🧱 Advanced
Overview
Advanced GEM features, custom environments, and training.
Custom Environments
GEM makes it simple to create custom environments. To create a new environment, simply add .reset()
and .step()
methods, and then register the environment here. See examples for more information.
gem.core.Env.reset()
Returns:
obs
(str) - Initial question/observation from the environment.info
(dict) - Any extra info e.g. for logging or to aid debugging.
gem.core.Env.step(action)
Returns:
obs
(str) - Next observation/output from the environment.reward
(float) - Environment reward.terminated
(bool) - Whether the episode is terminated.truncated
(bool) - Following Gym environments but currently unused.info
(dict) - Any extra info.
Creating a Custom Environment
- Inherit from
gem.core.Env
: Your environment should extend the base environment class - Implement Required Methods: Add your custom
.reset()
and.step()
logic - Register the Environment: Add your environment to the registry for easy access
- Test and Validate: Ensure your environment works correctly with GEM’s ecosystem
Example Structure
from gem.core import Env
from gem.envs.registration import register
class ReverseStringEnv(Env):
def __init__(self, str_len: int = 5):
super().__init__()
self.str_len = str_len
def _get_instructions(self) -> str:
return (
"You are tasked to reverse a given string.\n"

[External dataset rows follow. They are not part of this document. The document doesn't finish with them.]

Lemma workwechat_try_ok v appid secret userid title content agentid_int calls result :
  WorkWeChatService.send_message_try v appid secret userid title content agentid_int
  = (calls, Ok result) ->
  ∃ msgid, result = send_result 0 "ok" msgid.
Proof.
  unfold WorkWeChatService.send_message_try.
  intros (c1 & token & c2 & _ & (c3 & resp & c4 & _ & [= _ <-] & _)%bind_ok & _)%bind_ok.
  eauto.
Qed.

Lemma wechat_send_message_cases settings v appid secret userid title content
    base_url template_id :
  ∃ result,
    (WeChatService.send_message settings v appid secret userid title content
       base_url template_id).2 = Ok result
    ∧ dom result = ({["errcode"; "errmsg"; "msgid"]} : gset string)
    ∧ (∀ ok, (WeChatService.send_message_try settings v appid secret userid title
                content base_url template_id).2 = Ok ok -> result = ok)
    ∧ (∀ e, (WeChatService.send_message_try settings v appid secret userid title
               content base_url template_id).2 = Raise e -> Spec.converted e result).
Proof.
  unfold WeChatService.send_message, try_except.
  destruct (WeChatService.send_message_try _ _ _ _ _ _ _ _ _) as [calls [ok|e]] eqn:Htry.
  - destruct (wechat_try_ok _ _ _ _ _ _ _ _ _ _ _ Htry) as [msgid ->].
    eexists. split; [reflexivity|].
    split; [apply send_result_dom|]. split; [by intros ? [= <-]|by intros ? [=]].
  - destruct (handler_converts e) as (result & -> & Hdom & Hconv).
    exists result. split; [reflexivity|]. split; [exact Hdom|].
    split; [by intros ? [=]|by intros ? [= <-]].
Qed.

Lemma workwechat_send_message_cases settings v appid secret userid title content
    base_url agentid :
  ∃ result,
    (WorkWeChatService.send_message settings v appid secret userid title content
       base_url agentid).2 = Ok result
    ∧ dom result = ({["errcode"; "errmsg"; "msgid"]} : gset string)
    ∧ (∀ a n,
         WorkWeChatService.resolve_agentid settings agentid = Some a ->
         py_int a = Some n ->
         (∀ ok, (WorkWeChatService.send_message_try v appid secret userid title
                   content n).2 = Ok ok -> result = ok)
         ∧ (∀ e, (WorkWeChatService.send_message_try v appid secret userid title
                    content n).2 = Raise e -> Spec.converted e result)).
Proof.
  unfold WorkWeChatService.send_message.
  destruct (WorkWeChatService.resolve_agentid settings agentid) as [a|].
  2: { eexists. split; [reflexivity|]. split; [apply send_result_dom|]. by intros ? ? [=]. }
  destruct (py_int a) as [n|] eqn:Hint.
  2: { eexists. split; [reflexivity|]. split; [apply send_result_dom|].
       intros ? ? [= <-] ?. congruence. }
  unfold try_except.
  destruct (WorkWeChatService.send_message_try _ _ _ _ _ _ _) as [calls [ok|e]] eqn:Htry.
  - destruct (workwechat_try_ok _ _ _ _ _ _ _ _ _ Htry) as [msgid ->].
    eexists. split; [reflexivity|].
    split; [apply send_result_dom|]. intros ? n' [= <-] Hn'.
    assert (n' = n) as -> by congruence. rewrite Htry.
    split; [by intros ? [= <-]|by intros ? [=]].
  - destruct (handler_converts e) as (result & -> & Hdom & Hconv).
    exists result. split; [reflexivity|]. split; [exact Hdom|].
    intros ? n' [= <-] Hn'. assert (n' = n) as -> by congruence. rewrite Htry.
    split; [by intros ? [=]|by intros ? [= <-]].
Qed.

(** *** The code of a vendor error

    The messages the code makes of a vendor reply with a non-zero errcode
    start with a fixed text, then [errcode=], the code, a comma and the
    vendor's own words.  Whatever those words are, the text read back is
    the vendor's integer. *)

Lemma prefix_nil s : String.prefix "" s = true.
Proof. by destruct s. Qed.

Lemma append_nil_r s : s +:+ "" = s.
Proof.
  induction s as [|c s IH]; [done|].
  change (String c (s +:+ "") = String c s). by rewrite IH.
Qed.

Lemma append_cons c s t : String c s +:+ t = String c (s +:+ t).
Proof. reflexivity. Qed.

Lemma contains_char_cons c0 c s :
  Py.contains (String c0 "") (String c s) = false ->
  c0 ≠ c ∧ Py.contains (String c0 "") s = false.
Proof.
  rewrite contains_unfold. simpl.
  destruct (ascii_dec c0 c) as [->|Hne]; [by rewrite prefix_nil|]. done.
Qed.

(** A text without the first character of [sep] holds no start of it. *)
Lemma before_first_skip c0 sep' d y :
  Py.contains (String c0 "") d = false ->
  Spec.before_first (String c0 sep') (d +:+ y)
  = d +:+ Spec.before_first (String c0 sep') y.
Proof.
  induction d as [|c d IH]; [done|].
  intros [Hne Hd]%contains_char_cons.
  rewrite !append_cons. cbn [Spec.before_first String.prefix].
  destruct (ascii_dec c0 c) as [->|_]; [done|]. by rewrite IH.
Qed.

Lemma before_first_stop c0 d y :
  Py.contains (String c0 "") d = false ->
  Spec.before_first (String c0 "") (d +:+ String c0 y) = d.
Proof.
  intros Hd. rewrite before_first_skip by done.
  cbn [Spec.before_first String.prefix].
  destruct (ascii_dec c0 c0); [|done]. by rewrite prefix_nil, append_nil_r.
Qed.

Lemma uint_digits_plain d :
  Py.contains "e" (NilEmpty.string_of_uint d) = false
  ∧ Py.contains "," (NilEmpty.string_of_uint d) = false.
Proof. induction d; cbn; tauto. Qed.

Lemma str_of_int_plain n :
  Py.contains "e" (Py.str_of_int n) = false
  ∧ Py.contains "," (Py.str_of_int n) = false.
Proof.
  unfold Py.str_of_int.
  destruct (Z.to_int n) as [d|d]; cbn [NilZero.string_of_int];
    destruct (uint_digits_plain d); destruct d; cbn; tauto.
Qed.

Lemma errcode_field_of_integer n errmsg :
  Spec.before_first ","
    (Spec.before_first "errcode=" (Py.str_of_int n +:+ ", errmsg=" +:+ errmsg))
  = Py.str_of_int n.
Proof.
  destruct (str_of_int_plain n) as [He Hc].
  rewrite before_first_skip by done.
  cbv beta iota delta [String.append]; fold String.append.
  cbn [Spec.before_first String.prefix]. simpl (ascii_dec _ _).
  cbv beta iota. by apply before_first_stop.
Qed.

Lemma after_first_errcode rest :
  Spec.after_first "errcode=" ("WeChat API error: errcode=" +:+ rest) = Some rest
  ∧ Spec.after_first "errcode=" ("微信 API 错误: errcode=" +:+ rest) = Some rest
  ∧ Spec.after_first "errcode=" ("企业微信 API 错误: errcode=" +:+ rest) = Some rest.
Proof.
  repeat split;
    cbv beta iota delta [String.append]; fold String.append;
    cbn; by rewrite prefix_nil.
Qed.

(** The code read from each of the messages made of a vendor reply is the
    reply's integer errcode. *)
Lemma vendor_errcode_read n errmsg :
  py_int (Py.str_of_int n) = Some n ->
  errcode_of_message
    ("WeChat API error: errcode=" +:+ Py.str_of_int n +:+ ", errmsg=" +:+ errmsg) = n
  ∧ errcode_of_message
      ("微信 API 错误: errcode=" +:+ Py.str_of_int n +:+ ", errmsg=" +:+ errmsg) = n
  ∧ errcode_of_message
      ("企业微信 API 错误: errcode=" +:+ Py.str_of_int n +:+ ", errmsg=" +:+ errmsg) = n.
Proof.
  intros Hint.
  destruct (after_first_errcode (Py.str_of_int n +:+ ", errmsg=" +:+ errmsg))
    as (Hhttp & Hwechat & Hwork).
  rewrite !errcode_of_message_spec.
  unfold Spec.errcode_of_text, Spec.errcode_text.
  rewrite Hhttp, Hwechat, Hwork. cbn [mbind option_bind].
  by rewrite errcode_field_of_integer, Hint.
Qed.
(** * clickHearts.js: the harvest loop of [clickAllHearts]

    A shallow embedding of [src/clickHearts.js].  The script is one
    asynchronous routine that drives a live page: it queries the DOM for
    unfilled heart icons, clicks them, scrolls, and waits on a
    MutationObserver.  The page is not part of the script, so it is a
    parameter here: a [Host] packs one function per DOM primitive the script
    calls.  The script itself is written in a small monad that threads the
    closure variables of [clickAllHearts] and the page, can throw, can run
    out of fuel (the two [while] loops need not terminate), and records
    every call the script makes on the page or the console as an [event].

    Model notes.
    - Pixel values ([scrollY], [scrollTop], ...) are integers.  The script
      only adds, subtracts and compares them; the statements below do the
      same and divide only where a bound is rounded down, so none of them
      rests on a move of more than 5 px being one of at least 6 px.
    - [await] points are sequenced: a pause is one host transition.  During
      the wait on the observer promise the host decides what wakes the
      script next (a batch of mutation records or the 7000 ms timer), and
      the callback of a batch runs to its end before the next wakeup.
    - Scope.  [mutationCallback] is an [async] function: in the browser a
      second batch that arrives while the callback of a first one sleeps
      (lines 99 and 71) starts a second callback, the two interleave, and a
      callback can still be running when the wait that started it is over.
      Such runs are outside this model.  The statements about a run are
      therefore statements about runs whose batches are handled one at a
      time, unless they speak only of what the main routine itself does
      (its writes to the counter, its calls on the observer, its scroll
      commands) or of the guards in front of every [click()].
    - [document.body] and [document.documentElement] exist: lines 134 and
      202 do not throw.
    - [CounterSet] and [Iteration] are ghost events: the first records each
      write to [scrollsWithoutNewHearts], the second each entry into the
      body of the main [while] loop. *)

From Stdlib Require Import ZArith List String Bool Arith Lia DecimalString.
Import ListNotations.

(** ** Data *)

(** DOM elements are handles. *)
Definition node := nat.

(** Thrown JavaScript values. *)
Definition exn := string.

(** The fields of a MutationRecord that [mutationCallback] reads. *)
Record AddedNode := { nodeType : Z; tagName : string }.
Record MutationRecord := { mtype : string; addedNodes : list AddedNode }.

Definition ELEMENT_NODE : Z := 1.

(** What resumes the script while it is suspended on the observer promise. *)
Inductive wakeup :=
| TimerFired
| Mutations (ms : list MutationRecord).

Inductive event :=
| Log (text : string) (args : list Z)           (* console.log, template and interpolated values *)
| LogNode (text : string) (n : node)            (* console.log(text, element) *)
| ErrorNode (text : string) (n : node) (e : exn) (* console.error(text, element, e) *)
| Click (n : node)                              (* n.click() returned *)
| ClickThrew (n : node) (e : exn)               (* n.click() threw e *)
| Pause (ms : Z)                                (* await new Promise(r => setTimeout(r, ms)) *)
| WindowScrollTo (y : Z)                        (* window.scrollTo(0, y) *)
| SetScrollTop (n : node) (y : Z)               (* n.scrollTop = y *)
| Observe (target : node)                       (* observer.observe(target, ...) *)
| Disconnect                                    (* observer.disconnect() *)
| SetTimeout (ms : Z)                           (* mutationTimeoutId = setTimeout(..., ms) *)
| ClearTimeout                                  (* clearTimeout(mutationTimeoutId) *)
| CounterSet (c : nat)                          (* ghost: scrollsWithoutNewHearts written *)
| Iteration.                                    (* ghost: main loop body entered *)

Inductive outcome (A : Type) :=
| Ret (a : A)
| Throw (e : exn)
| Diverge.
Arguments Ret {A} a.
Arguments Throw {A} e.
Arguments Diverge {A}.

(** ** The host page *)

Record Host := {
  world : Type;
  documentElement : node;
  body : node;
  (* document.querySelectorAll('i.ud.ud-heart:not(.filled)'), in document order *)
  querySelectorAll_hearts : world -> list node;
  (* el.offsetParent === null *)
  offsetParent_null : node -> world -> bool;
  (* el.classList.contains('filled') *)
  classList_contains_filled : node -> world -> bool;
  (* el.click(): the thrown value if it throws, and the page afterwards *)
  click : node -> world -> option exn * world;
  (* document.querySelector('.infinite-scroll.scrolling-grid') *)
  querySelector_grid : world -> option node;
  scrollY : world -> Z;
  innerHeight : world -> Z;
  body_scrollHeight : world -> Z;
  scrollTop : node -> world -> Z;
  clientHeight : node -> world -> Z;
  scrollHeight : node -> world -> Z;
  window_scrollTo : Z -> world -> world;
  set_scrollTop : node -> Z -> world -> world;
  (* the page while the script sleeps on a timer of [ms] *)
  sleep : Z -> world -> world;
  observe : node -> world -> world;
  disconnect : world -> world;
  set_timeout : Z -> world -> world;
  clear_timeout : world -> world;
  (* the script is suspended on the observer promise: what wakes it next *)
  await_wakeup : world -> wakeup * world
}.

"You may provide your response in any manner. Only the content wrapped inside \\boxed{} will be considered as your final answer.\n"
f"Please reverse the string: {self.gt_str}.\n"
)
def reset(self, seed=None):
super().reset(seed)
characters = string.ascii_letters + string.digits # A-Z, a-z, 0-9
self.gt_str = "".join(random.choices(characters, k=self.str_len))
return self._get_instructions(), {}
def step(self, action):
clean_action = extract_last_boxed_answer(action)
if clean_action is None:
reward = 0
else:
reward = float(clean_action[::-1] == self.gt_str)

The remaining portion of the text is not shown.